OK so it’s a bit off the Operaramblings beaten path but there’s a concert coming up at Koerner Hall on August 28th that intrigues me. It’s called Yiddish Glory and it resurrects anti-fascist music that documents Nazi atrocities and Jewish resistance/partisan activities in the Soviet Union after the German invasion of 1941. They were collected by a team of Jewish Soviet ethnomusicologists led by Moisei Beregovsky during the war, but shortly afterwards, during Stalin’s anti-Jewish purge, the members were arrested, their work confiscated, and they died thinking the music was lost to history.

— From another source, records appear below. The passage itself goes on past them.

(* ===== verification/Archive.v ===== *)
(** * internal/artifact: archives of a workspace

    Writing a tree as an archive and extracting one ([rooted.go], [targz.go],
    [store.go]), and the record of what an extraction created ([written.go]), over a
    file system with symbolic links.  [os.Root] and the calls of package [os] are
    modelled by how they resolve a path.  An archive is the list of its entries: the
    formats of tar and zstd are not modelled.  No one else touches the tree meanwhile. *)

From S2P Require Import Prelude GoStrings GoPath VolumePlaces Programs Cache.
From stdpp Require Import options.

(** ** The file system

    A path is the list of its components from "/".  [Special] is a FIFO or a device. *)
Abbreviation path := (list string).
Inductive node := File (content : string) | Directory | Link (dest : string) | Special | Socket.
Abbreviation tree := (gmap path node).

#[export] Instance node_eq_dec : EqDecision node.
Proof. solve_decision. Defined.

Definition IsDir (n : node) : bool := match n with Directory => true | _ => false end.

(** Errors as far as the code tells them apart. *)
Inductive failure := NotExist | NotDir | Loops | Escapes | Denied.
Definition text_of (e : failure) : text :=
  [Lit match e with NotExist => "no such file or directory" | NotDir => "not a directory" | Loops => "too many levels of symbolic links" | Escapes => "path escapes from parent" | Denied => "permission denied" end].
Inductive found (A : Type) := Found (a : A) | No (e : failure).
Arguments Found {A}. Arguments No {A}.
Definition found_res {A} (f : found A) : res A := match f with Found a => Ok a | No e => Err (text_of e) end.

(** How a path is resolved: beneath [base], at most so many links; a confined view is
    an [os.Root], the other one the operating system's. *)
Record view := MkView { vw_base : path; vw_confined : bool; vw_links : nat }.
Definition root_view (base : path) : view := MkView base true 8.
Definition os_view : view := MkView [] false 40.

Section files.
(** What the operating system refuses to open, to create or to list. *)
Variable denied : path → bool.

(** The place a path names, relative to the base: every component but the last is
    followed, the last one when [follow]. *)
Fixpoint resolve (t : tree) (v : view) (follow : bool) (links : nat) : path → path → found path :=
  fix go (done todo : path) {struct todo} : found path :=
    match todo with
    | [] => Found done
    | c :: todo =>
        if (c =? "")%string || (c =? ".")%string then go done todo
        else if (c =? "..")%string then
          match done with
          | [] => if vw_confined v then No Escapes else go [] todo
          | _ => go (removelast done) todo
          end
        else
          let last := bool_decide (todo = []) in
          match t !! (vw_base v ++ done ++ [c]) with
          | Some (Link d) =>
              if last && negb follow then Found (done ++ [c])
              else match links with
                   | 0 => No Loops
                   | S links =>
                       if IsAbs d then if vw_confined v then No Escapes else resolve t v follow links [] (Split "/" d ++ todo)
                       else resolve t v follow links done (Split "/" d ++ todo)
                   end
          | Some Directory => go (done ++ [c]) todo
          | Some _ => if last then Found (done ++ [c]) else No NotDir
          | None => if last then Found (done ++ [c]) else No NotExist
          end
    end.

Definition place_of (t : tree) (v : view) (follow : bool) (p : path) : found path :=
  match resolve t v follow (vw_links v) [] p with Found q => Found (vw_base v ++ q) | No e => No e end.
Definition at_place (t : tree) (f : found path) : found (path * node) :=
  match f with Found q => match t !! q with Some n => Found (q, n) | None => No NotExist end | No e => No e end.
Definition Lstat (t : tree) (v : view) (p : path) : found node :=
  match at_place t (place_of t v false p) with Found (_, n) => Found n | No e => No e end.
Definition Stat (t : tree) (v : view) (p : path) : found node :=
  match at_place t (place_of t v true p) with Found (_, n) => Found n | No e => No e end.

(** The names in a directory, sorted. *)
Fixpoint below (dir p : path) : option path :=
  match dir, p with
  | [], p => Some p
  | d :: dir, c :: p => if (d =? c)%string then below dir p else None
  | _, [] => None
  end.
Definition name_in (dir p : path) : option string := match below dir p with Some [c] => Some c | _ => None end.
Definition ReadDir (t : tree) (dir : path) : found path :=
  if denied dir then No Denied else Found (SortStrings (omap (name_in dir) (map_to_list t).*1)).

(** [Open] and the bytes read, of a regular file. *)
Definition ReadFile (t : tree) (v : view) (p : path) : found string :=
  match at_place t (place_of t v true p) with
  | Found (q, File c) => if denied q then No Denied else Found c
  | Found _ => No Denied
  | No e => No e
  end.

(** [OpenFile] with O_WRONLY, O_CREATE and O_TRUNC, and what is written; what is written
    to a FIFO or a device leaves the tree as it is. *)
Definition WriteFile (t : tree) (v : view) (p : path) (content : string) : tree * found unit :=
  match place_of t v true p with
  | No e => (t, No e)
  | Found q =>
      if denied q then (t, No Denied)
      else match t !! q with
           | None | Some (File _) => (<[q := File content]> t, Found tt)
           | Some Special => (t, Found tt)
           | Some _ => (t, No Denied)
           end
  end.

(** [Root.MkdirAll]: what is missing on the way is created, behind links too. *)
Fixpoint mkdirs (t : tree) (v : view) (full : path) (links : nat) : path → path → tree * found unit :=
  (fix go (t : tree) (done todo : path) {struct todo} : tree * found unit :=
    match todo with
    | [] => (t, Found tt)
    | c :: todo =>
        if (c =? "")%string || (c =? ".")%string then go t done todo
        else if (c =? "..")%string then match done with [] => (t, No Escapes) | _ => go t (removelast done) todo end
        else
          let p := vw_base v ++ done ++ [c] in
          match t !! p with
          | Some Directory => go t (done ++ [c]) todo
          | Some (Link d) =>
              match todo with
              | [] => match Stat t v full with Found Directory => (t, Found tt) | _ => (t, No NotDir) end
              | _ => match links with
                     | 0 => (t, No Loops)
                     | S links => if IsAbs d then (t, No Escapes) else mkdirs t v full links done (Split "/" d ++ todo)
                     end
              end
          | Some _ => (t, No NotDir)
          | None => if denied p then (t, No Denied) else go (<[p := Directory]> t) (done ++ [c]) todo
          end
    end) t.
Definition Root_MkdirAll (t : tree) (v : view) (p : path) : tree * found unit := mkdirs t v p (vw_links v) [] p.

(** [os.MkdirAll]: the paths from "/" down, up to the first that is a directory. *)
Fixpoint os_MkdirAll (t : tree) (up : path) : tree * found unit :=
  let p := reverse up in
  match Stat t os_view p with
  | Found Directory => (t, Found tt)
  | Found _ => (t, No NotDir)
  | No _ =>
      match up with
      | [] => (t, No NotExist)
      | _ :: up =>
          match os_MkdirAll t up with
          | (t, No e) => (t, No e)
          | (t, Found _) =>
              match place_of t os_view false p with
              | No e => (t, No e)
              | Found q =>
                  match t !! q with
                  | Some n => (t, if IsDir n then Found tt else No NotDir)
                  | None => if denied q then (t, No Denied) else (<[q := Directory]> t, Found tt)
                  end
              end
          end
      end
  end.
Definition MkdirAll (t : tree) (p : path) : tree * found unit := os_MkdirAll t (reverse p).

In the early 2000s, a lucky coincidence brought University of Toronto Professor Anna Shternshis to Kiev, where she learned that the music had actually survived in the intervening decades following the researchers’ arrests, and in the years since, has led the research project to restore these songs. There’s also a CD. I’ve listened to a few tracks. The music is clearly Jewish and very much of the time. It’s redolent of horror and resistance and ultimately, hope. I find it deeply moving.

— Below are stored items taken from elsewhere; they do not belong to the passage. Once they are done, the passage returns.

Lemma RelInRoot_proper root p rel : Forall proper_seg root → RelInRoot root p = Ok rel → Forall proper_seg rel.
Proof.
  intros Hr. unfold RelInRoot. set (p' := if IsAbs p then p else path_Join [unsegs true root; p]).
  assert (IsAbs p' = true) as Ha.
  { unfold p'. destruct (IsAbs p) eqn:E; [done|]. cbn [path_Join]. destruct (String.eqb_spec (unsegs true root) "") as [E1|]; [by apply unsegs_nonempty in E1; [|apply proper_form]|].
    rewrite Clean_IsAbs, Join_cons by done. cbn [unsegs]. by apply HasPrefix_spec; eexists; rewrite <- !str_app_assoc. }
  destruct (place_form (Clean p') (place_Clean _ Ha)) as (tc & Ep & _ & Hs & Ht). rewrite Ep. unfold Rel. rewrite !Clean_unsegs by by apply proper_form. rewrite !unsegs_IsAbs by by apply proper_form.
  destruct (_ =? _)%string; [by intros [= <-]|]. cbn [eqb negb]. rewrite !segments_unsegs by by apply proper_form. pose proof (strip_common_spec root tc) as Hc. destruct (strip_common root tc) as [b t].
  destruct Hc as (k & -> & -> & _). apply Forall_app in Ht as [_ Ht]. destruct b as [|x b].
  - cbn [replicate length app]. destruct t as [|y t]; [by intros [= <-]|]. destruct (rel_inside (y :: t) Ht) as [E1 E2]. pose proof (rel_segments (y :: t) Ht) as E3.
    cbn [unsegs] in E1, E2, E3. rewrite E1, E2, E3. by intros [= <-].
  - assert (x ≠ "..") as Hx. { apply Forall_app in Hr as [_ Hr]. apply Forall_cons in Hr as [(_ & _ & Hx & _) _]. done. }
    assert (match x :: b with ".." :: _ => None | _ => Some (Join "/" (replicate (length (x :: b)) ".." ++ t)) end
            = Some (Join "/" (".." :: replicate (length b) ".." ++ t))) as ->. { clear -Hx. by repeat case_match; simplify_eq. }
    destruct (dotdot_first (replicate (length b) ".." ++ t)) as [E|E]; rewrite E; [done|]. by rewrite orb_true_r.
Qed.

(** ** Resolution *)

Lemma resolve_eq t v follow links done todo :
  resolve t v follow links done todo =
  match todo with
  | [] => Found done
  | c :: todo =>
      if (c =? "")%string || (c =? ".")%string then resolve t v follow links done todo
      else if (c =? "..")%string then match done with [] => if vw_confined v then No Escapes else resolve t v follow links [] todo | _ => resolve t v follow links (removelast done) todo end
      else match t !! (vw_base v ++ done ++ [c]) with
           | Some (Link d) =>
               if bool_decide (todo = []) && negb follow then Found (done ++ [c])
               else match links with
                    | 0 => No Loops
                    | S links => if IsAbs d then if vw_confined v then No Escapes else resolve t v follow links [] (Split "/" d ++ todo)
                                 else resolve t v follow links done (Split "/" d ++ todo)
                    end
           | Some Directory => resolve t v follow links (done ++ [c]) todo
           | Some _ => if bool_decide (todo = []) then Found (done ++ [c]) else No NotDir
           | None => if bool_decide (todo = []) then Found (done ++ [c]) else No NotExist
           end
  end.
Proof. destruct links, todo; reflexivity. Qed.
Definition loadRefreshCredential : act () :=
  m ← get;
  if cm_loaded m then mret ()
  else
    there ← locate;
    if negb there then mret ()
    else
      m ← get;
      let path := cm_credentialFile m in
      d ← ask (QStat (Dir path));
      match d with
      | AMissing => if has_enrollment m then nothing_loaded else (if cm_defaultCredentialPath m then validateDefaultCredentialPath path else mret ()) ;; load_file path
      | _ => (if cm_defaultCredentialPath m then validateDefaultCredentialPath path else mret ()) ;; load_file path
      end.

(** ** Exchanges *)

Definition exchange (e : endpoint) (credential : string) : act AgentTokenResponse :=
  a ← ask (QPost e credential);
  match a with
  | AResponse r => mret r
  | AStatus code after => fail (RequestError code ((code =? 429)%Z || (500 <=? code)%Z) after)
  | ANoAnswer => fail (RequestError 0 true 0)
  | ABadBody => fail (Other [Lit "credential response is invalid"])
  | a => fail (error_of a)
  end.

Fixpoint exchange_attempts (attempts : nat) (tried : Z) (e : endpoint) (credential : string) : act AgentTokenResponse :=
  match attempts with
  | 0 => fail (Other [Lit "credential request failed"])
  | S attempts =>
      r ← attempt (exchange e credential);
      match r with
      | Done r => mret r
      | Fails err =>
          match err with
          | RequestError _ true after =>
              if bool_decide (attempts = 0) then fail err
              else
                perform (QSleep (if (after <=? 0)%Z then (tried + 1) * (second / 10) else after)) ;;
                exchange_attempts attempts (tried + 1) e credential
          | _ => fail err
          end
      end
  end.
Definition exchangeWithRetry : endpoint → string → act AgentTokenResponse := exchange_attempts credentialRetryAttempts 0.

Definition persistTokenResponse (r : AgentTokenResponse) (enrolled : bool) : act string :=
  m ← get;
  match ts_RefreshExpiresAt r with
  | None => fail (Other [Lit "credential response is invalid"])
  | Some expires =>
      if (ts_AgentID r =? "")%string || (ts_AccessToken r =? "")%string || (ts_RefreshToken r =? "")%string then fail (Other [Lit "credential response is invalid"])
      else if negb (cm_configuredAgentID m =? "")%string && negb (ts_AgentID r =? cm_configuredAgentID m)%string then fail (Other [Lit "credential response agent ID does not match configured agent ID"])
      else if negb enrolled && negb (cm_agentID m =? "")%string && negb (ts_AgentID r =? cm_agentID m)%string then fail (Other [Lit "credential response agent ID does not match loaded agent ID"])
      else
        ensureCredentialFile (ts_AgentID r) ;;
        let next := MkPersisted 1 (ts_AgentID r) (ts_RefreshToken r) expires in
        m ← get;
        (if cm_defaultCredentialPath m then validateDefaultCredentialPath (cm_credentialFile m) else mret ()) ;;
        w ← attempt (writeCredentialFile (cm_credentialFile m) next);
        match w with
        | Fails e => fail (wrapped [Lit "persist agent credentials: "] e)
        | Done _ => modify (set_issued r next) ;; mret (ts_AccessToken r)
        end
  end.

(** ** The calls *)

Definition enrollmentTokenValue : act (string * option cerr) :=
  m ← get;
  if cm_enrollmentTokenLoaded m then mret (cm_enrollmentToken m, cm_enrollmentTokenErr m)
  else if negb (TrimSpace (cm_enrollmentToken m) =? "")%string then
    modify (set_enrollment (TrimSpace (cm_enrollmentToken m)) None) ;; mret (TrimSpace (cm_enrollmentToken m), None)
  else if (cm_enrollmentTokenFile m =? "")%string then modify (set_enrollment "" None) ;; mret ("", None)
  else
    a ← ask (QReadSecret (cm_enrollmentTokenFile m));
    match a with
    | AText b =>
        if (TrimSpace b =? "")%string then
          let e := Other [Lit "enrollment token file is empty"] in modify (set_enrollment "" (Some e)) ;; mret ("", Some e)
        else modify (set_enrollment (TrimSpace b) None) ;; mret (TrimSpace b, None)
    | a => let e := wrapped [Lit "read enrollment token file: "] (error_of a) in modify (set_enrollment "" (Some e)) ;; mret ("", Some e)
    end.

Here are the lyrics of one song Mayn Pulemyot – My Machine Gun; in English translation of course…
I lie beside my machine gun
And softly sing a Yiddish tune.
All around me, everything is quiet,
The only sound is the swish of the grasses.
I remember the joy of my shtetl,
Who wouldn’t recognize it?
Now it’s been emptied out,
there are no people left,
Oh, all the houses have been burned.
But [luckily] the Red Army is here
And she gave me a machine gun.
I fire at the Germans, again and again,
So that my people can live freely.
(So that all people should be free).
Oh, you vicious cannibals, feasting on humans,
Oh, you German bandits!
Hey, machine gun, aim for the target,
Not a single German should be left alive.
The show is being presented by Show One Productions and tickets can be obtained from the Koerner box office or http://www.rcmusic.ca
Pingback: Lenin’s Torah | operaramblings
Lovely.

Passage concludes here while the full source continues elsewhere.